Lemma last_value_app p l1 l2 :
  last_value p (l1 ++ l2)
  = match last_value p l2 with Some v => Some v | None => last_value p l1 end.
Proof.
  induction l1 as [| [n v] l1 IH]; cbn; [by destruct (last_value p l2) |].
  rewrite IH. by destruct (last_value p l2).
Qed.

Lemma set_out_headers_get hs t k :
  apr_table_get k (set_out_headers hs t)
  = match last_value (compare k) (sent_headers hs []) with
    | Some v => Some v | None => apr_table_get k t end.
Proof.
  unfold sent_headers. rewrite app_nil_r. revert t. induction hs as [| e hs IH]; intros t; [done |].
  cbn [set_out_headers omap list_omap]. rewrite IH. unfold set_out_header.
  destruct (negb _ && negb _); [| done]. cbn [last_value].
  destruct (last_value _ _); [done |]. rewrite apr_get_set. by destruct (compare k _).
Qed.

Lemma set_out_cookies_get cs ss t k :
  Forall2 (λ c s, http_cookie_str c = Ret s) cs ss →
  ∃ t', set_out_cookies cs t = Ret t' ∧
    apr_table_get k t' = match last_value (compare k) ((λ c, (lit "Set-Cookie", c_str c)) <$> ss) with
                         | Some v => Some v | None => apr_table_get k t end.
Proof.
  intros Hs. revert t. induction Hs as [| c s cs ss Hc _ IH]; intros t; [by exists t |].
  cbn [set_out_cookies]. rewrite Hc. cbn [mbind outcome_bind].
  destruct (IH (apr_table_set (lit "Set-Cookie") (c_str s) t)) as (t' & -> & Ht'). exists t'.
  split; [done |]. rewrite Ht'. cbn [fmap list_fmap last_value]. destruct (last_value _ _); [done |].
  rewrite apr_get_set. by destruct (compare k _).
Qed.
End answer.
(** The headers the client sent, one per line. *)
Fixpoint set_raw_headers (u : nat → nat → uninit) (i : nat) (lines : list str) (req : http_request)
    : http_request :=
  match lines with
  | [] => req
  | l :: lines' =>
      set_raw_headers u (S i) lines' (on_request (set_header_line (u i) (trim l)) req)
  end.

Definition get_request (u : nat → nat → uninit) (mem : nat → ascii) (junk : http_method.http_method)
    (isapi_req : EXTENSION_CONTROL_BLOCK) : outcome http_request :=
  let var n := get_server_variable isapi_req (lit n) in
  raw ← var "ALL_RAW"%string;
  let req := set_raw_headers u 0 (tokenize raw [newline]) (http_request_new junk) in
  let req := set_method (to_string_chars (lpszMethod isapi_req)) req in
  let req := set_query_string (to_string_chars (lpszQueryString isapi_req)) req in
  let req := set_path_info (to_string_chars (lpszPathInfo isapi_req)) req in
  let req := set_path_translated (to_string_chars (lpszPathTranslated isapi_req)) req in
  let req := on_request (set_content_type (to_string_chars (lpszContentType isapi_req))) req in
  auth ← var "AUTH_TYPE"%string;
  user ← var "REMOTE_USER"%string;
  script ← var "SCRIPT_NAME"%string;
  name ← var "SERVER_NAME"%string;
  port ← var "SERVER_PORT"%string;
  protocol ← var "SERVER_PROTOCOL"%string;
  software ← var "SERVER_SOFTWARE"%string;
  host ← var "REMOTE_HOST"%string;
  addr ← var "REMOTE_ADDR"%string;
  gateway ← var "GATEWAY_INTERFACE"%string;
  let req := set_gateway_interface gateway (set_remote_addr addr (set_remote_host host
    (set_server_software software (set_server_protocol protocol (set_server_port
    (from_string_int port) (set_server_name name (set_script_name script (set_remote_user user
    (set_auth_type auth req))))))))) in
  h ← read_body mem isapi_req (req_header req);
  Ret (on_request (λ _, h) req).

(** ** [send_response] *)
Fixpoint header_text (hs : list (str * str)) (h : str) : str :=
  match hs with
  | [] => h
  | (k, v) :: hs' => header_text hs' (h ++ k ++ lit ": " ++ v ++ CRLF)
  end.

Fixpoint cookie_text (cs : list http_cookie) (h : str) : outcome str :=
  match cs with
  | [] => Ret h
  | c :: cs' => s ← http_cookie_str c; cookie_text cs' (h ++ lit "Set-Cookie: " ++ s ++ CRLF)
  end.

==

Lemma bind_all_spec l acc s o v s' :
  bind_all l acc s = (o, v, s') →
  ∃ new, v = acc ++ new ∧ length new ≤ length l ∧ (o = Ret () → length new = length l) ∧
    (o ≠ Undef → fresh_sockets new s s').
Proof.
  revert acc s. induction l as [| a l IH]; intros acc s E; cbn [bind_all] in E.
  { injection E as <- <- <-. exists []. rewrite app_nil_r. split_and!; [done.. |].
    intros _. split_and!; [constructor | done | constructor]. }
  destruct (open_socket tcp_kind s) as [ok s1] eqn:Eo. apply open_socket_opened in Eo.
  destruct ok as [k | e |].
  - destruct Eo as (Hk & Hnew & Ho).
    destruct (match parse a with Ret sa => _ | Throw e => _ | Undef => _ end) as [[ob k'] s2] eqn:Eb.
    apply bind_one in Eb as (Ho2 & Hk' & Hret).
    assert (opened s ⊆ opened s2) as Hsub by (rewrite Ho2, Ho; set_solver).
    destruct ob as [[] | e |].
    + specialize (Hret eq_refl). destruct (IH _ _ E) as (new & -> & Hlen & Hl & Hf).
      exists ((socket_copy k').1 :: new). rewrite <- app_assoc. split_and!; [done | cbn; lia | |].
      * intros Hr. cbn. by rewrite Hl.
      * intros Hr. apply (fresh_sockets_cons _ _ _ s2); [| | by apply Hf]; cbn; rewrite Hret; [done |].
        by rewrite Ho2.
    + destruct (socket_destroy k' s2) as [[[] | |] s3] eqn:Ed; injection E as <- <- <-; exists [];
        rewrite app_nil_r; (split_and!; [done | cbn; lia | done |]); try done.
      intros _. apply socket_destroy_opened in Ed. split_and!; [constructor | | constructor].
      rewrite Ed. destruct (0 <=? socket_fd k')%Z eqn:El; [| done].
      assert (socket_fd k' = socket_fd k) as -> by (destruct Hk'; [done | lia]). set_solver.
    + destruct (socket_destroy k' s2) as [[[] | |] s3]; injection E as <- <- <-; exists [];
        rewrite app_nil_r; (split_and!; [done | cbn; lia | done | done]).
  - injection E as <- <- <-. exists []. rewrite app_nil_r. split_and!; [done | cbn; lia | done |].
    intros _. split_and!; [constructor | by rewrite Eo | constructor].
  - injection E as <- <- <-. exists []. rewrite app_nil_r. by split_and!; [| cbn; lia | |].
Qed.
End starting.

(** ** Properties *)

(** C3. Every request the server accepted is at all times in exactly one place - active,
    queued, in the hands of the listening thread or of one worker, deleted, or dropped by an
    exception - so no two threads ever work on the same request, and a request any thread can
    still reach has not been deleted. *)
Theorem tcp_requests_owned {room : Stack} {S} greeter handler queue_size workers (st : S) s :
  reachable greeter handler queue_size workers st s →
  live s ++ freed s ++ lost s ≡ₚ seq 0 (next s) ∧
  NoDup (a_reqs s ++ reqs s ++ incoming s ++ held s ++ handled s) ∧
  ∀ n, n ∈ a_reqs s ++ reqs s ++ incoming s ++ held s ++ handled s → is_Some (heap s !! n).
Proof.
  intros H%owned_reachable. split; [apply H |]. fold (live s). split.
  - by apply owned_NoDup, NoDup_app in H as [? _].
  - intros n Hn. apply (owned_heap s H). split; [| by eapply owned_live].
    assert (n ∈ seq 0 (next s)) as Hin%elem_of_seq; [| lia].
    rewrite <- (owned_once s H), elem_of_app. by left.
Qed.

_TASK TO COMPLETE:_
Gather up every line in the data above that contains the word "incoming", copying each one.

_OUTPUT:_
  NoDup (a_reqs s ++ reqs s ++ incoming s ++ held s ++ handled s) ∧
  ∀ n, n ∈ a_reqs s ++ reqs s ++ incoming s ++ held s ++ handled s → is_Some (heap s !! n).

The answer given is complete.